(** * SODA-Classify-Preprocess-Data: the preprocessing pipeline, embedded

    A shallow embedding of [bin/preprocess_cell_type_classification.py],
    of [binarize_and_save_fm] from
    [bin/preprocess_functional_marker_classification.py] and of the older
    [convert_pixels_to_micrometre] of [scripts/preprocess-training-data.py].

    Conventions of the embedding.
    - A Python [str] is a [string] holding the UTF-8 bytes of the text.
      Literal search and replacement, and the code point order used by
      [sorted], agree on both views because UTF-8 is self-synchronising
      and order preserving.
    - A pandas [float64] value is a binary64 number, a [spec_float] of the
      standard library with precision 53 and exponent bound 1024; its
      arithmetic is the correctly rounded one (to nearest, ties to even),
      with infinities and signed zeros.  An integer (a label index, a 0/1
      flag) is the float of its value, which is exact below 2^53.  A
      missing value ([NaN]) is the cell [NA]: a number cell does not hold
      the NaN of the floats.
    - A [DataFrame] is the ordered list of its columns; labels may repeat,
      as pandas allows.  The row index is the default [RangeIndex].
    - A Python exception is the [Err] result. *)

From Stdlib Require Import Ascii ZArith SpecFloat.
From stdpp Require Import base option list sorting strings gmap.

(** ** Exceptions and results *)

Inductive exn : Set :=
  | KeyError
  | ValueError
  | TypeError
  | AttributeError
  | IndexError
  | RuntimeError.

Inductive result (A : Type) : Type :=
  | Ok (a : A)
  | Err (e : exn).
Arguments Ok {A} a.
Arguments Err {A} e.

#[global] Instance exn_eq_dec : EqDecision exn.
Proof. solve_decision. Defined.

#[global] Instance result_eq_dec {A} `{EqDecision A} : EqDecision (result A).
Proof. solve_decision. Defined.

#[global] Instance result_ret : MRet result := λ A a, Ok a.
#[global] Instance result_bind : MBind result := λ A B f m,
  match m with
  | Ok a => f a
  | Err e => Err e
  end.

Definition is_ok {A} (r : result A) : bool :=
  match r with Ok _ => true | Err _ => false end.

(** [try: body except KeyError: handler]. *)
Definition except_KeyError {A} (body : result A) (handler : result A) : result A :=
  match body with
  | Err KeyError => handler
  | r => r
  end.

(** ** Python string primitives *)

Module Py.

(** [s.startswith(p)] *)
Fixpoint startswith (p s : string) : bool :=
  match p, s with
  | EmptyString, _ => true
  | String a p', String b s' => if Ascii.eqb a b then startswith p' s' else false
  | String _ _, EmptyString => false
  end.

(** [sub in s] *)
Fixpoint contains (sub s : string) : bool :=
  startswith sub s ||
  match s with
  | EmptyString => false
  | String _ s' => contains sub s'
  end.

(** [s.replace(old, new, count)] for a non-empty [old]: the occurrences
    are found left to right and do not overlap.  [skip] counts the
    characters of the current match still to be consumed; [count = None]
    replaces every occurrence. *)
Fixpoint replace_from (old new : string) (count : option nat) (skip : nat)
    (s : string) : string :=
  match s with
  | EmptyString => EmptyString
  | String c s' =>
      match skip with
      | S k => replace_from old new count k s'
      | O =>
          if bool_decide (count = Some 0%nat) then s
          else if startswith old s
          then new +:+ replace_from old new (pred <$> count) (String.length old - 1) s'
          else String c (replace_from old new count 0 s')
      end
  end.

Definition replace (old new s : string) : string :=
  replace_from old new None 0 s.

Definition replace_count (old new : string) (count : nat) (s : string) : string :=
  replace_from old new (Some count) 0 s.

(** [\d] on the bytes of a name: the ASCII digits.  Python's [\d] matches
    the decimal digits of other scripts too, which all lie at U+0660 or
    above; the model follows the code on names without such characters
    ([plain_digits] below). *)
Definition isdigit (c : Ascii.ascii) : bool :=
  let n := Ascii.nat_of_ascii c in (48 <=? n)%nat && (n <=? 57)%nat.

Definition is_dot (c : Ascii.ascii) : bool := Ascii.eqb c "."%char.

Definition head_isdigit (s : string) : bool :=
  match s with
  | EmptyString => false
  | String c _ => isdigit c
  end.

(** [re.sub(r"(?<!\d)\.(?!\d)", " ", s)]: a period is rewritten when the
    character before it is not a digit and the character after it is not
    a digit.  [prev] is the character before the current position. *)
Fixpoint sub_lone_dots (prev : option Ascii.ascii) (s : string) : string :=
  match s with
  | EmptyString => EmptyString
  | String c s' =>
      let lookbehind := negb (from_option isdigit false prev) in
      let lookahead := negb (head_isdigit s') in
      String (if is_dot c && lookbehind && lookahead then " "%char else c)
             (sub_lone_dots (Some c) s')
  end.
════════
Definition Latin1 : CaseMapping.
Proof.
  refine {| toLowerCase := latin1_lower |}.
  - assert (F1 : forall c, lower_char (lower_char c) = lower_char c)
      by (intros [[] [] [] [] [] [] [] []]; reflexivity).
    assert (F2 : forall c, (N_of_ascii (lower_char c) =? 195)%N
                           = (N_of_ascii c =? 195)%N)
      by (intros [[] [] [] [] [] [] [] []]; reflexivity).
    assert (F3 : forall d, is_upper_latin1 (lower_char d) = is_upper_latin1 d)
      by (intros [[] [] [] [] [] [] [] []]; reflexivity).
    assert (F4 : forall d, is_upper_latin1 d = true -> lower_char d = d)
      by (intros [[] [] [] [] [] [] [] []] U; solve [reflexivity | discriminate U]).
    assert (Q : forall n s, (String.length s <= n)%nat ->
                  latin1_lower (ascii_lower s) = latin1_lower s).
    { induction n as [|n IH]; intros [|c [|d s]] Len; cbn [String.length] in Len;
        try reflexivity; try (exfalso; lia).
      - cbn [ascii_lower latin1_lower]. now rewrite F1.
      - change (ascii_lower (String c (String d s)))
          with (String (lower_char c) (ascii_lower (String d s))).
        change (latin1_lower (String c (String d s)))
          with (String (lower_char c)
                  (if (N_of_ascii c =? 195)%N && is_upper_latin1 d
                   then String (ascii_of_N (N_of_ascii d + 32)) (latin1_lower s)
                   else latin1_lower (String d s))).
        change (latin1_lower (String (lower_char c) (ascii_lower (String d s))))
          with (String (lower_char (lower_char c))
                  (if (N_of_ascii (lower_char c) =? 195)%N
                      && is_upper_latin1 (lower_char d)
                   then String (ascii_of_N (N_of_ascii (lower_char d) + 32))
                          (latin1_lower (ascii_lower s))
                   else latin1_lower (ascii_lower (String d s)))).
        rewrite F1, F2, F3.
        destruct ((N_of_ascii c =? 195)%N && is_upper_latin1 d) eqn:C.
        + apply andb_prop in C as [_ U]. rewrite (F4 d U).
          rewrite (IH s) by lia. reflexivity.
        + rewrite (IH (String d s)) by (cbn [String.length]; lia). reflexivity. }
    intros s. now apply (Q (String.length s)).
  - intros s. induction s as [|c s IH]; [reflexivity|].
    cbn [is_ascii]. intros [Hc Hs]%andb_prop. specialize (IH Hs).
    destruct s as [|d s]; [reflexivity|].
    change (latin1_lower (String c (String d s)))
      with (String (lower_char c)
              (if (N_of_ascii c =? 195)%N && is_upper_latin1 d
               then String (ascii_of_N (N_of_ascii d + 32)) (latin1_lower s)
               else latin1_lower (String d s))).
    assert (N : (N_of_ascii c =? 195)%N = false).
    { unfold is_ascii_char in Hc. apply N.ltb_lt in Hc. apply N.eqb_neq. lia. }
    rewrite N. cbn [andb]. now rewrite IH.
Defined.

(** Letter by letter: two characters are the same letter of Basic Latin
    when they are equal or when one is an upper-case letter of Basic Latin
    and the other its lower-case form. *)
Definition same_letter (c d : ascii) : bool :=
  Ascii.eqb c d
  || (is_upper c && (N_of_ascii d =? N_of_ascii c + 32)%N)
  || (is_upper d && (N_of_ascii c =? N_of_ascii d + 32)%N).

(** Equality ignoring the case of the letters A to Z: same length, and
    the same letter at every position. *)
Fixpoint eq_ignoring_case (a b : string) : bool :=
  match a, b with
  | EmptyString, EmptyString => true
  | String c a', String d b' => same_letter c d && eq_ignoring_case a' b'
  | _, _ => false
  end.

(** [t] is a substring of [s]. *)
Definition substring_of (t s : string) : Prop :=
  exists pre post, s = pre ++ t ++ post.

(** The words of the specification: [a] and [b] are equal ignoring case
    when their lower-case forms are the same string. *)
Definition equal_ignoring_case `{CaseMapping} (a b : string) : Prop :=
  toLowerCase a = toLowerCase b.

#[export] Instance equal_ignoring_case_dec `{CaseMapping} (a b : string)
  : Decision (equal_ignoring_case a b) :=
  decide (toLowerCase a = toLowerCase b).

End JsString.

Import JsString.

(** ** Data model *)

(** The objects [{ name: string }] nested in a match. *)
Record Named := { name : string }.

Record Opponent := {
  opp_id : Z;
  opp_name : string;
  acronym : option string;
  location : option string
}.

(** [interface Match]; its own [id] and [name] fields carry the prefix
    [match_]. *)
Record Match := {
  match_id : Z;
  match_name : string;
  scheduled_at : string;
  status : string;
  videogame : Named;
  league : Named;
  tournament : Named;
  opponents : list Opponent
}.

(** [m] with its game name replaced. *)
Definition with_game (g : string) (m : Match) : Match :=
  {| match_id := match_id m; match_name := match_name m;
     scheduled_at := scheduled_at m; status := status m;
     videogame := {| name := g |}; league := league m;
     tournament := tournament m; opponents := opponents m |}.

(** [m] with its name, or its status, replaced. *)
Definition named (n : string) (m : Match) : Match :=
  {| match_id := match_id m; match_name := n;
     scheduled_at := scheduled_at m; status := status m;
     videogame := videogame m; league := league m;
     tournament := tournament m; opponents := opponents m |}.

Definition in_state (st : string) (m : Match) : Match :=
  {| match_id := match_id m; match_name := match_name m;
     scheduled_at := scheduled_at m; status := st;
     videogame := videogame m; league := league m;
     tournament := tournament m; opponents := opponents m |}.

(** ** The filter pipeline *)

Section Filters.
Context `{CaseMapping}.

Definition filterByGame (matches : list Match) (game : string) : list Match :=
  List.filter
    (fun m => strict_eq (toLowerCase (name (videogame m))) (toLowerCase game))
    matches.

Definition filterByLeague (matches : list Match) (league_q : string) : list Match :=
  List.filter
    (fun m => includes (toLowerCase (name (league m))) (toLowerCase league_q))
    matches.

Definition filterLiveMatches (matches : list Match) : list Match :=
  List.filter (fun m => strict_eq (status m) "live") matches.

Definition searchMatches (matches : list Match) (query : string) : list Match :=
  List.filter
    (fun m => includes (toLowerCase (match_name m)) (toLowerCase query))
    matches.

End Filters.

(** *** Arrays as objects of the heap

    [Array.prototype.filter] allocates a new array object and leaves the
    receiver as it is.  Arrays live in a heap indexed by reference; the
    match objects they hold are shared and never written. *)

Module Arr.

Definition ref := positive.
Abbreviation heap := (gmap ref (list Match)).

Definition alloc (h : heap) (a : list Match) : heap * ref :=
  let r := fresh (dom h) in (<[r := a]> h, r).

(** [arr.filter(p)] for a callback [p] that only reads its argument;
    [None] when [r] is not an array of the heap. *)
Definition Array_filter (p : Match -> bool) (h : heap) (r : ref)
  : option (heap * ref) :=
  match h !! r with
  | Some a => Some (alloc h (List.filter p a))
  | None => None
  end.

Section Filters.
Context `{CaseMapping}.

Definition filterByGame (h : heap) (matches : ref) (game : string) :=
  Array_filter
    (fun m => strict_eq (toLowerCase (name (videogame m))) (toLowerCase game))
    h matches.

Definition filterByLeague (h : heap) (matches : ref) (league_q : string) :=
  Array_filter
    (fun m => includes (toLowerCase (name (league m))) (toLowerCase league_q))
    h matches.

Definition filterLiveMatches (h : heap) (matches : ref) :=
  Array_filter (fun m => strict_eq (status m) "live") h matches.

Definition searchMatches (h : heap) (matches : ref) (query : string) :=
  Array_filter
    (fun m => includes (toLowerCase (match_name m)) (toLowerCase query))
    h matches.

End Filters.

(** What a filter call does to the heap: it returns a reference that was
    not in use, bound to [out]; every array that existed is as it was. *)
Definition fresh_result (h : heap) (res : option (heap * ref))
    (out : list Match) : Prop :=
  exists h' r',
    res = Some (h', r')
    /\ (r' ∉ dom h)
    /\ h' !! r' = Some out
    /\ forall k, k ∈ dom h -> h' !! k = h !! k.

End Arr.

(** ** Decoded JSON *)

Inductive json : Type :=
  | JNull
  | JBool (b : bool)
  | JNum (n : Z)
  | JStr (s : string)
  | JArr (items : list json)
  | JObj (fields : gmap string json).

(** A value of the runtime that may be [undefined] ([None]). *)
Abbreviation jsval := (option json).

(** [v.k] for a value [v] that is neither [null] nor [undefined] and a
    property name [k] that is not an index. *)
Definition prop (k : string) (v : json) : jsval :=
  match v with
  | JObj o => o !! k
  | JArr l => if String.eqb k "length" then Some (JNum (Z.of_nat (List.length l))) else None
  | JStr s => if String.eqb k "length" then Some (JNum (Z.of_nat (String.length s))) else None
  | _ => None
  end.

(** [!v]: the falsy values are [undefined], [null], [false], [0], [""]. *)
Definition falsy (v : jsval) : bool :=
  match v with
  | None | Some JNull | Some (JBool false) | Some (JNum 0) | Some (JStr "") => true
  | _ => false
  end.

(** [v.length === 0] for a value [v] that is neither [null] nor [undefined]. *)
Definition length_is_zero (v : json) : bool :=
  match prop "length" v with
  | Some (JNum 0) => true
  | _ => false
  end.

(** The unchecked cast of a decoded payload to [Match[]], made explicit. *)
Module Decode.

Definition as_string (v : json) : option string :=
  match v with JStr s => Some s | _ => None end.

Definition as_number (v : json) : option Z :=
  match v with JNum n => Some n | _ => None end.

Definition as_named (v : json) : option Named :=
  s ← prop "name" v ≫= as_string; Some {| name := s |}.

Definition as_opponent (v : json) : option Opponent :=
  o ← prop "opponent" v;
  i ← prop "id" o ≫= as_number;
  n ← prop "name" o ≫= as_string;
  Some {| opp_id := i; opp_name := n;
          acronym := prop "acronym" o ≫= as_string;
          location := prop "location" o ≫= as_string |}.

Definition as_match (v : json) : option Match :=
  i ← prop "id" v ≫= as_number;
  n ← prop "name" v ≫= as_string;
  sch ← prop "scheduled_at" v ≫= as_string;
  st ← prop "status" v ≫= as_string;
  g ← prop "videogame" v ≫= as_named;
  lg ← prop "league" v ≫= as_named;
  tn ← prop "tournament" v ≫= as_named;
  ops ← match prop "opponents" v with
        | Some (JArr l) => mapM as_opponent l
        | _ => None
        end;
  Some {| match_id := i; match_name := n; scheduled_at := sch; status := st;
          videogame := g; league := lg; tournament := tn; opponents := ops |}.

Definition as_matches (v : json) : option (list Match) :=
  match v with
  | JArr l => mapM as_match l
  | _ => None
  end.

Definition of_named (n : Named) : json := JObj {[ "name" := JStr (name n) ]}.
════════
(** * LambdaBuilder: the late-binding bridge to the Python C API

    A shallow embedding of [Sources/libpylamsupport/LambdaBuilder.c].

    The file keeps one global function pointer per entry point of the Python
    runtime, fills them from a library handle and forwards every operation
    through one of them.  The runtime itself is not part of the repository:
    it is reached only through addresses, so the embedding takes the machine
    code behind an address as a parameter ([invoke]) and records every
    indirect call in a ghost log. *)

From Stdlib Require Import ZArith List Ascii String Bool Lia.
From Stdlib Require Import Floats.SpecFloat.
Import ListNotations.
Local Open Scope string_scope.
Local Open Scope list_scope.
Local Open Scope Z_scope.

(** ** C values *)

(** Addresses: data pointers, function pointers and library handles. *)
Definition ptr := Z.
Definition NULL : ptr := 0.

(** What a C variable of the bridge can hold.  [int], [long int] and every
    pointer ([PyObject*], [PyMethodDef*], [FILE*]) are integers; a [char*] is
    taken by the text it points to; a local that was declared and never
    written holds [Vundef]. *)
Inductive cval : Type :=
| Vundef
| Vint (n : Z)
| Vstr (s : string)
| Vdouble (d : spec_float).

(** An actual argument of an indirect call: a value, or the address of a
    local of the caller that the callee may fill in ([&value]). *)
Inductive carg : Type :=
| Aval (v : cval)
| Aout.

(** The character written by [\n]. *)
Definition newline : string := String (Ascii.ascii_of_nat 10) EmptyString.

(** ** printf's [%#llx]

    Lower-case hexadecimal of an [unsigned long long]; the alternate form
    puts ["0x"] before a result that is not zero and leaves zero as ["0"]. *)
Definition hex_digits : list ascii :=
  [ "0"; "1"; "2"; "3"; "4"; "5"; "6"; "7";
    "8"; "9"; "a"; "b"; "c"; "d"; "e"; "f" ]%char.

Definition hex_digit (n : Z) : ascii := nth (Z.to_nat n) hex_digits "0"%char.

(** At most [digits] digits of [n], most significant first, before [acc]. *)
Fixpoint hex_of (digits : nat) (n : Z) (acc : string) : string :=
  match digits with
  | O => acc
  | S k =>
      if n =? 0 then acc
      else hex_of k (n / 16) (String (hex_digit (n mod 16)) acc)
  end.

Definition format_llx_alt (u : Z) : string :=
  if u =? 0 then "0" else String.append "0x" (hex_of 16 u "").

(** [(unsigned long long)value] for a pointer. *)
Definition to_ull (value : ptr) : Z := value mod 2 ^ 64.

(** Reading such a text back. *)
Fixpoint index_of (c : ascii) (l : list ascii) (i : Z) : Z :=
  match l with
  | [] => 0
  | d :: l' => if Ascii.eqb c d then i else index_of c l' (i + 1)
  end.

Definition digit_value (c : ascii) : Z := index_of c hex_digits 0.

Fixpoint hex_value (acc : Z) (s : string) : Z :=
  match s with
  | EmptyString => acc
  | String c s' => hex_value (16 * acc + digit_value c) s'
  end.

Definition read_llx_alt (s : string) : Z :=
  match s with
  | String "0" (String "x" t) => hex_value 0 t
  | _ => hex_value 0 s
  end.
════════
#### Problem to work on
Note how many lines in the data above have the string "EmptyString" in them, and give that number by itself.

#### Task answer
9